Naperville cancels meeting on whether to tax future pot sales
Naperville City Council has canceled a special meeting that would have been conducted Monday to discuss taxation on any future adult-use cannabis sales.
A majority of voters on Tuesday said yes to a question asked in an advisory referendum on whether they want the city to allow recreational cannabis sales. And while the decision was nonbinding, the city council could take it as a request to overturn a ban set in September and to establish zoning rules that would control sales in town.
Mayor Steve Chirico said the first step would be "holding a special meeting to preserve our right as a community to tax" adult-use cannabis sales.
A meeting originally was set for Monday evening. The timing would have allowed the city to meet an April 1 deadline to file an ordinance so taxes could begin to be collected July 1, the first date possible under the Cannabis Regulation and Tax Act.
The city sent notice Friday afternoon of the meeting's cancellation, after Gov. J.B. Pritzker issued an order for Illinois residents to stay at home starting at 5 p.m. Saturday amid the spread of COVID-19.
The cancellation notice did not list a new date.
If the city misses the April 1 deadline from the Illinois Department of Revenue, the earliest a local tax on adult-use cannabis sales could begin to be collected is Jan. 1. That's if the city gets an ordinance on file by Oct. 1.
The city has proposed implementing a 3% tax rate, the maximum allowed under state law. Setting the tax itself would be a preliminary step.

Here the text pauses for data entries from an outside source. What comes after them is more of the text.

(** The capacity bound: after as many successful sends as the channel has
    capacity, with no receive, a further non-blocking send returns
    [WOULDBLOCK] and changes nothing. *)
Lemma capacity_bound c v σ0 cap ss σ1 :
  chan_state contents σ0 c cap true [] →
  sends c ss σ0 = Some σ1 →
  N.of_nat (length ss) = cap →
  invoke 1 (PSend c v false) σ1 =
    Some (set_pc (PReturn WOULDBLOCK) (spawn (PSend c v false)), σ1).
Proof.
  intros Hst Hs Hlen.
  pose proof (sends_append _ _ _ _ _ _ Hst Hs) as Hst1. simpl in Hst1.
  eapply send_full; [done|]. by rewrite length_fmap.
Qed.

Lemma close_open c σ cap xs :
  chan_state contents σ c cap true xs →
  ∃ t σ', invoke 1 (PClose c) σ = Some (t, σ') ∧
          returned t = Some SUCCESS ∧
          chan_state contents σ' c cap false xs.
Proof.
  intros (ch & Hc & Hm & Ho & Hcap & Hxs).
  destruct (channel_close_open c σ (spawn (PClose c)) ch Hc Hm Ho)
    as (σ' & ch' & Hclose & Hc' & Ho' & Hm' & Hb & _).
  eexists _, σ'. split; [by eapply invoke_1_intro|]. split; [done|].
  exists ch'. by rewrite Hb.
Qed.

Lemma receive_on_closed c data blocking σ cap xs :
  chan_state contents σ c cap false xs →
  invoke 1 (PReceive c data blocking) σ =
    Some (set_pc (PReturn CLOSED_ERROR) (spawn (PReceive c data blocking)), σ).
Proof.
  intros (ch & Hc & Hm & Ho & Hcap & Hxs).
  eapply invoke_1_intro; [done| |done].
  by apply (channel_receive_closed _ _ _ _ _ _ Hc Hm Ho).
Qed.

(** C4. On a freshly created channel of capacity 2 the calls [send(1,
    blocking)], [send(2, blocking)], [send(3, non-blocking)],
    [receive(blocking)], [send(3, non-blocking)], [close()],
    [receive(non-blocking)] return [SUCCESS], [SUCCESS], [WOULDBLOCK],
    [SUCCESS] with value 1 in the output slot, [SUCCESS], [SUCCESS] and
    [CLOSED_ERROR] with nothing in the output slot; at the end the channel is
    closed and buffers the values 2 and 3. *)
Theorem literal_scenario σ0 :
  ∃ ch,
    scenario σ0 =
      Some ([Some SUCCESS; Some SUCCESS; Some WOULDBLOCK; Some SUCCESS;
             Some SUCCESS; Some SUCCESS; Some CLOSED_ERROR],
            Some (Addr 1), None, Some ch) ∧
    contents (buffer ch) = [Addr 2; Addr 3] ∧
    open ch = false.
Proof.
  unfold scenario.
  destruct (create_fresh 2 σ0) as (c & t0 & σ1 & -> & Hpc & Hst1); [done|].
  simpl. rewrite Hpc.
  destruct (send_room c (Addr 1) true _ _ _ Hst1) as (t1 & σ2 & Hi1 & Hr1 & Hst2);
    [simpl; lia|]. simpl in Hst2.
  destruct (send_room c (Addr 2) true _ _ _ Hst2) as (t2 & σ3 & Hi2 & Hr2 & Hst3);
    [simpl; lia|]. simpl in Hst3.
  pose proof (send_full c (Addr 3) _ _ _ Hst3 eq_refl) as Hi3.
  destruct (receive_some c (Addr 100) true _ _ _ _ Hst3) as (t4 & σ5 & Hi4 & Hr4 & Ho4 & Hst5);
    [done|].
  destruct (send_room c (Addr 3) false _ _ _ Hst5) as (t5 & σ6 & Hi5 & Hr5 & Hst6);
    [simpl; lia|]. simpl in Hst6.
  destruct (close_open c _ _ _ Hst6) as (t6 & σ7 & Hi6 & Hr6 & Hst7).
  pose proof (receive_on_closed c (Addr 101) false _ _ _ Hst7) as Hi7.
  destruct Hst7 as (ch & Hc & _ & Ho & _ & Hxs). exists ch.
  rewrite Hi1. simpl. rewrite Hi2. simpl. rewrite Hi3. simpl. rewrite Hi4. simpl.
  rewrite Hi5. simpl. rewrite Hi6. simpl. rewrite Hi7. simpl.
  by rewrite Hr1, Hr2, Hr4, Ho4, Hr5, Hr6, Hc.
Qed.

End Fifo.

(** ** Where a blocked call meets a close *)
Section Wake.
Context {B : Buffer}.

(** A sender that wakes up on a closed channel whose buffer is still full
    returns [CLOSED_ERROR] and the buffer is as it was. *)
Lemma send_wake_closed_full spurious c data σ t ch cv :
  chans σ !! c = Some ch → mutex ch = false → open ch = false →
  buffer_capacity (buffer ch) = buffer_current_size (buffer ch) →
  cond_wake spurious (send ch) = Some cv →
  channel_send_wake spurious c data σ t =
    Next (State (<[c := set_send cv ch]> (chans σ)) (sems σ))
         (set_pc (PReturn CLOSED_ERROR) t).
Proof.
  intros Hc Hm Ho Hfull Hcv. unfold channel_send_wake. rewrite Hc, Hcv.
  rewrite (lock_free _ _ _ _ Hc Hm). unfold send_wait. simpl.
  rewrite Hfull, N.eqb_refl, Ho. simpl. unfold ret, pthread_mutex_unlock.
  do 3 f_equal. destruct ch; simpl in *. by subst.
Qed.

"This action does not permit the sale of adult-use cannabis within Naperville. It only reserves the city's ability to tax such sales if the city later decides to allow them," Finance Director Rachel Mayer said in a memo. "To allow adult-use cannabis sales, the city council needs to approve allowable zoning with consideration and approval by both the planning and zoning commission and the city council in the future."